=== EXTRACTED MATERIAL ===
(* ===== verification/WorkerLife.v ===== *)
(** * The life of a worker process

    [workerp_entry] from the fork to the end of the process: the logger is started anew, the
    worker connects to the master, its event loop handles whatever comes until the signal,
    and [do_exit] releases what the process has, the inherited workers included. *)

From S2P Require Import Prelude CString Machine SdsModel Settings Http Worker Socket Exit Client WorkerProc Reaction.
Local Open Scope Z_scope.

(** The socket file exists, as seen from the history [tr] on, within [n] looks. *)
Fixpoint appears `{Env} (n : nat) (path : bytes) (tr : list event) : Prop :=
  match n with
  | O => False
  | S n' => let r := env tr (X_access path) in
            x_ret r = 0 ∨ appears n' path (tr ++ [(X_access path, r)])
  end.

(** The calls with which a worker joins succeed. *)
Record joins (fuel : nat) `{Env} : Prop := {
  jo_chdir tr p : 0 ≤ x_ret (env tr (X_chdir p));
  jo_access tr p : appears fuel p tr;
  jo_socket tr : x_ret (env tr X_unix_socket) ≠ -1;
  jo_connect tr fd p : x_ret (env tr (X_connect_unix fd p)) ≠ -1;
  jo_nonblock tr fd : x_ret (env tr (X_set_nonblock fd)) ≠ -1;
  jo_loop tr : x_ret (env tr X_ev_default_loop) ≠ 0;
}.

Section life.
Context `{SL : SdsLib, SS : !SdsSpec SL, LA : LoggerAPI, E : Env, EV : EvLib}.
Context (stack : bytes) (fuel : nat).
Implicit Types (s : machine) (ps xs ys : list (sds * sds_obj)).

=== EXERCISE DIRECTIONS ===
Of the lines above, extract only those from the line with "jo_socket tr : x_ret" to the line with "Section life.", both included, exactly as written.

=== RESPONSE BELOW ===
  jo_socket tr : x_ret (env tr X_unix_socket) ≠ -1;
  jo_connect tr fd p : x_ret (env tr (X_connect_unix fd p)) ≠ -1;
  jo_nonblock tr fd : x_ret (env tr (X_set_nonblock fd)) ≠ -1;
  jo_loop tr : x_ret (env tr X_ev_default_loop) ≠ 0;
}.

Section life.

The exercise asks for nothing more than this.